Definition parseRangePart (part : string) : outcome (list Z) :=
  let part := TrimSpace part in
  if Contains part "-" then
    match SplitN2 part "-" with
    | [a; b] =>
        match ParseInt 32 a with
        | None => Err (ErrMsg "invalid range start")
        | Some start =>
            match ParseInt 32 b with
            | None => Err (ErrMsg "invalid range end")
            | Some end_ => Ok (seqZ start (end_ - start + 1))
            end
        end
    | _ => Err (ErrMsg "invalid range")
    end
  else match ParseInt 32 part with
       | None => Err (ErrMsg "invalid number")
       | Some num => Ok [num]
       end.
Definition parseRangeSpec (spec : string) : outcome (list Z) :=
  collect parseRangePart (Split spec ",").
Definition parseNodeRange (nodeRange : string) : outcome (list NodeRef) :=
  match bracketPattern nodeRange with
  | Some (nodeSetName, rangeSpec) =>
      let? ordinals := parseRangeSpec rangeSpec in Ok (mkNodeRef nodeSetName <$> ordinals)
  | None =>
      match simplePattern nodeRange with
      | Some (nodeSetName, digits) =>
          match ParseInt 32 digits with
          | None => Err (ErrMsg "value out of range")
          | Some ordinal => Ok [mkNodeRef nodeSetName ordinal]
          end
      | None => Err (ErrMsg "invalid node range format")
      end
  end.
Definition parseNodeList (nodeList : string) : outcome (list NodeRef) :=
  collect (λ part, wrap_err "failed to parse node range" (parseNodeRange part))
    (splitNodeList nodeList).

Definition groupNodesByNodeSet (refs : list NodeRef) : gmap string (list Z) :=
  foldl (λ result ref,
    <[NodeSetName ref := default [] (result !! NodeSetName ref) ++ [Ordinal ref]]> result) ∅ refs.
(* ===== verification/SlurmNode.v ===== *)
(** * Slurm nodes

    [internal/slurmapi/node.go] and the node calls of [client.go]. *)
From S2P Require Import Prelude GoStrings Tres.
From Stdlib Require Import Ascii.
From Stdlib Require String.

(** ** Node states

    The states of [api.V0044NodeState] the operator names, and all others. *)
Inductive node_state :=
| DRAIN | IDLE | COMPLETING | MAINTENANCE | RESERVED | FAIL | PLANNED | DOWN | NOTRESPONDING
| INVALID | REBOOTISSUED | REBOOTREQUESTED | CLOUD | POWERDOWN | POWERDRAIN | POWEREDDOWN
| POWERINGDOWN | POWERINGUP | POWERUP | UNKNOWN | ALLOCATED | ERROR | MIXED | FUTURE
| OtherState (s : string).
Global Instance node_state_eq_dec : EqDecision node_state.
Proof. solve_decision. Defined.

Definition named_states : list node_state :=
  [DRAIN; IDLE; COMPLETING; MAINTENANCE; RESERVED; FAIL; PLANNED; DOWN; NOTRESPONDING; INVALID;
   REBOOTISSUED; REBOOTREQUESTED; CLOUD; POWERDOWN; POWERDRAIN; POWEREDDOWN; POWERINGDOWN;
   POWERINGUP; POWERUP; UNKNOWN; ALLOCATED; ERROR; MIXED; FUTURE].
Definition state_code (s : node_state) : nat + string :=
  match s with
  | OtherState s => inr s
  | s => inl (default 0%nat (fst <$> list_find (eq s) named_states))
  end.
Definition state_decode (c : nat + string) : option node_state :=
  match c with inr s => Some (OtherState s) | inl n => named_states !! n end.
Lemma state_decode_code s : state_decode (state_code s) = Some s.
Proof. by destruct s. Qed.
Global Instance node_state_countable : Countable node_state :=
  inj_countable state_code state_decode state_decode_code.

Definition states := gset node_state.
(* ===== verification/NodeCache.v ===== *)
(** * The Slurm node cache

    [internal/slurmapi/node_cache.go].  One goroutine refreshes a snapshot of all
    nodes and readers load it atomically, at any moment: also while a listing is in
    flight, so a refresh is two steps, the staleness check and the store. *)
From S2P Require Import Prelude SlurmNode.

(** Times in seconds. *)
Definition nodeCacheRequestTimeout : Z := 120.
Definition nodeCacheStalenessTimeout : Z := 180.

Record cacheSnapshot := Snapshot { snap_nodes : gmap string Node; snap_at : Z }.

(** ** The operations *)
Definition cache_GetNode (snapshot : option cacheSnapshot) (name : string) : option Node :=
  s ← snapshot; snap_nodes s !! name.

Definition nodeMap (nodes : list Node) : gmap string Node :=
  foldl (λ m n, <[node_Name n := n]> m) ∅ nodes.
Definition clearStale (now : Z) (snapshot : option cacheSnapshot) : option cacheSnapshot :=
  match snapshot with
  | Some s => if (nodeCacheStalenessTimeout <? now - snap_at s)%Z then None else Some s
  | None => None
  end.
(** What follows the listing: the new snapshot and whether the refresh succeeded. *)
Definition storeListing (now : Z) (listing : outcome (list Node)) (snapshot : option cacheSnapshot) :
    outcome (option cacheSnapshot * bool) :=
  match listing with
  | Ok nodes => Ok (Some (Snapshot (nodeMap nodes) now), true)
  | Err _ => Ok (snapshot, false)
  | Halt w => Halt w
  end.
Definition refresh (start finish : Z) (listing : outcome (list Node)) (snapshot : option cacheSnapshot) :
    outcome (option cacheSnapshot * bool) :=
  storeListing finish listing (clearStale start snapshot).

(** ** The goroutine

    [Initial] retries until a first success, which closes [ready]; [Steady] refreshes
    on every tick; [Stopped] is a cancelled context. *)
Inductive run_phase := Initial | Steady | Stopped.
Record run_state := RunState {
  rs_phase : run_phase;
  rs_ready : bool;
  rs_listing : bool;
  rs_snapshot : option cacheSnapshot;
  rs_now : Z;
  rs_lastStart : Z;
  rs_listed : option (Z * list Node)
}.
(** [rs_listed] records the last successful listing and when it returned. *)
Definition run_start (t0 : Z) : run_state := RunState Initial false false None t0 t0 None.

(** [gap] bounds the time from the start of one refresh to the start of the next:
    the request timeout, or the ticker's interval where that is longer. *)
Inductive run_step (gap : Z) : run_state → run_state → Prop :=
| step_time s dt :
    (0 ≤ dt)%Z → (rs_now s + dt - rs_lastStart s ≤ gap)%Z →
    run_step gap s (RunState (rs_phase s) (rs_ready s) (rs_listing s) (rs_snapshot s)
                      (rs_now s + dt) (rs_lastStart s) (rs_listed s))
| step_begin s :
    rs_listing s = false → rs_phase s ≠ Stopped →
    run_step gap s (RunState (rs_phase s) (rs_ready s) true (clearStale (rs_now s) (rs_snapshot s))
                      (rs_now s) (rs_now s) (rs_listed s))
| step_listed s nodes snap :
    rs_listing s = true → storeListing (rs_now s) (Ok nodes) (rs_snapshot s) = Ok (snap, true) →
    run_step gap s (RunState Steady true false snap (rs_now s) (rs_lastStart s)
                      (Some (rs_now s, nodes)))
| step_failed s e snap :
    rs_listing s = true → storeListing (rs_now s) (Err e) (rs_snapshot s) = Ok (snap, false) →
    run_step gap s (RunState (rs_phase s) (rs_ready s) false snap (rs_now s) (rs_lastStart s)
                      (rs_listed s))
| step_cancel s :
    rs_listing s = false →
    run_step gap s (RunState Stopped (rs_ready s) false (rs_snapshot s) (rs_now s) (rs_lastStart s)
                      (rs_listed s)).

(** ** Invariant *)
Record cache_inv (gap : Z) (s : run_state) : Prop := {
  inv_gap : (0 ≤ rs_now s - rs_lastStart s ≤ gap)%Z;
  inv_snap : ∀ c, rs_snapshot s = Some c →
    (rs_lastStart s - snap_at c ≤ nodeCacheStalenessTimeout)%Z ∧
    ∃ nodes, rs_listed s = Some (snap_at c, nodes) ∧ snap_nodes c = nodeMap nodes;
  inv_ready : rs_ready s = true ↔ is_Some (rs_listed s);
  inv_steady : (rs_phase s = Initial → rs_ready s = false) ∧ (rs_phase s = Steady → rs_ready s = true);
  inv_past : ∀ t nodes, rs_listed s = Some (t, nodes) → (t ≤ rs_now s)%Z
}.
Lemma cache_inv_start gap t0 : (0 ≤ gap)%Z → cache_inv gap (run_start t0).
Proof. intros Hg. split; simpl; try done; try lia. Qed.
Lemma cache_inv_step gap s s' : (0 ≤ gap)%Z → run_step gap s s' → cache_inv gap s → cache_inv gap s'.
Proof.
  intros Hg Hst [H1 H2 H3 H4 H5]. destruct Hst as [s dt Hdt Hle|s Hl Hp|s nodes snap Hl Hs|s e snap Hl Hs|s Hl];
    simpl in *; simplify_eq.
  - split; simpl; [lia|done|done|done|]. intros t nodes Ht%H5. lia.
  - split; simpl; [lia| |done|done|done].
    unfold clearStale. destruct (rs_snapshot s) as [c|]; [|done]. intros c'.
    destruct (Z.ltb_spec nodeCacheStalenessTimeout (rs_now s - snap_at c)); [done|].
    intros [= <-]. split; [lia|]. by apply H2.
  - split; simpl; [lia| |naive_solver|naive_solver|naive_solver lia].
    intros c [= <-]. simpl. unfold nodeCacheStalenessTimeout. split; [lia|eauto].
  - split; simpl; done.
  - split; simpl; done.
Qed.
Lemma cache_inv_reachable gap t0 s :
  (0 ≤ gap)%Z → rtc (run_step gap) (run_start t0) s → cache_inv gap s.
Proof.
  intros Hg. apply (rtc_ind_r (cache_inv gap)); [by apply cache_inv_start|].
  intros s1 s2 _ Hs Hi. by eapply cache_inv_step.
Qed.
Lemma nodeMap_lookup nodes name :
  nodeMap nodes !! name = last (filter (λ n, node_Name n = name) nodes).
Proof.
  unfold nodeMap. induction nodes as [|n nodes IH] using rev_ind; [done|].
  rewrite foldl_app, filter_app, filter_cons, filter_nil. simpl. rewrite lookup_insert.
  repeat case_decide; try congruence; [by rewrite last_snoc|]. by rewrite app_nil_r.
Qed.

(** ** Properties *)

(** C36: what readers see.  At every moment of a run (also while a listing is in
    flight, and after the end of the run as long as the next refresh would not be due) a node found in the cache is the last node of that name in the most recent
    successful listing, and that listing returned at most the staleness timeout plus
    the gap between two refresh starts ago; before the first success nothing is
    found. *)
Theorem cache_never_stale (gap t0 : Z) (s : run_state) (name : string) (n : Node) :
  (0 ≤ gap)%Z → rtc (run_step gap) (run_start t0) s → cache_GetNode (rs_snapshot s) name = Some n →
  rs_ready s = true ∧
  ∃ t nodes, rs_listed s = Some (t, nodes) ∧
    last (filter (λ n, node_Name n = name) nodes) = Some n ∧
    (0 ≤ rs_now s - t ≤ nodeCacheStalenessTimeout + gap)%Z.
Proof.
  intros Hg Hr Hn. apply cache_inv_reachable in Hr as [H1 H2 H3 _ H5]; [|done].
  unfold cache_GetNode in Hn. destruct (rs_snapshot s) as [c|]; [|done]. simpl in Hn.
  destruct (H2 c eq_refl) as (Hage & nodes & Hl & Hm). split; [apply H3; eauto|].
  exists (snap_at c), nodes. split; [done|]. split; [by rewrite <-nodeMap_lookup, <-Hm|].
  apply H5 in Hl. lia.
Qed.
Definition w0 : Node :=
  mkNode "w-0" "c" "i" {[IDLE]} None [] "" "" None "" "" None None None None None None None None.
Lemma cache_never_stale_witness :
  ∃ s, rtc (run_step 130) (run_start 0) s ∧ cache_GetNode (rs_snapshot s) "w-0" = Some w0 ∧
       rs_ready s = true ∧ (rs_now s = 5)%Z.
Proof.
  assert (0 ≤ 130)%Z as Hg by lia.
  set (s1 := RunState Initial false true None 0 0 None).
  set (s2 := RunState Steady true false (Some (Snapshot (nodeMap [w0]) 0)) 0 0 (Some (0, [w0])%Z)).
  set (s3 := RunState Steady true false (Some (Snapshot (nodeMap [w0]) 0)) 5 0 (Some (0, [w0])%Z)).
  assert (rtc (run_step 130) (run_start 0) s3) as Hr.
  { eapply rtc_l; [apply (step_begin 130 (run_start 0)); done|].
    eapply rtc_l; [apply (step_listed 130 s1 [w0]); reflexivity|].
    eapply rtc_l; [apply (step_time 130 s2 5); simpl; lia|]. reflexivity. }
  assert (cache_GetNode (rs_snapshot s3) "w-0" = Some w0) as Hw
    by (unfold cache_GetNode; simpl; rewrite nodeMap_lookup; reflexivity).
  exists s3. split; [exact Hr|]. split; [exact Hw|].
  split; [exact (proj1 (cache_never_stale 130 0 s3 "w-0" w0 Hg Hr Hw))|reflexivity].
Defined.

------------------------------------------------------------

» Problem details: Which lines above contain the word "Require"? Show each of them.

» Exercise result:
From S2P Require Import Prelude GoStrings Tres.
From Stdlib Require Import Ascii.
From Stdlib Require String.
From S2P Require Import Prelude SlurmNode.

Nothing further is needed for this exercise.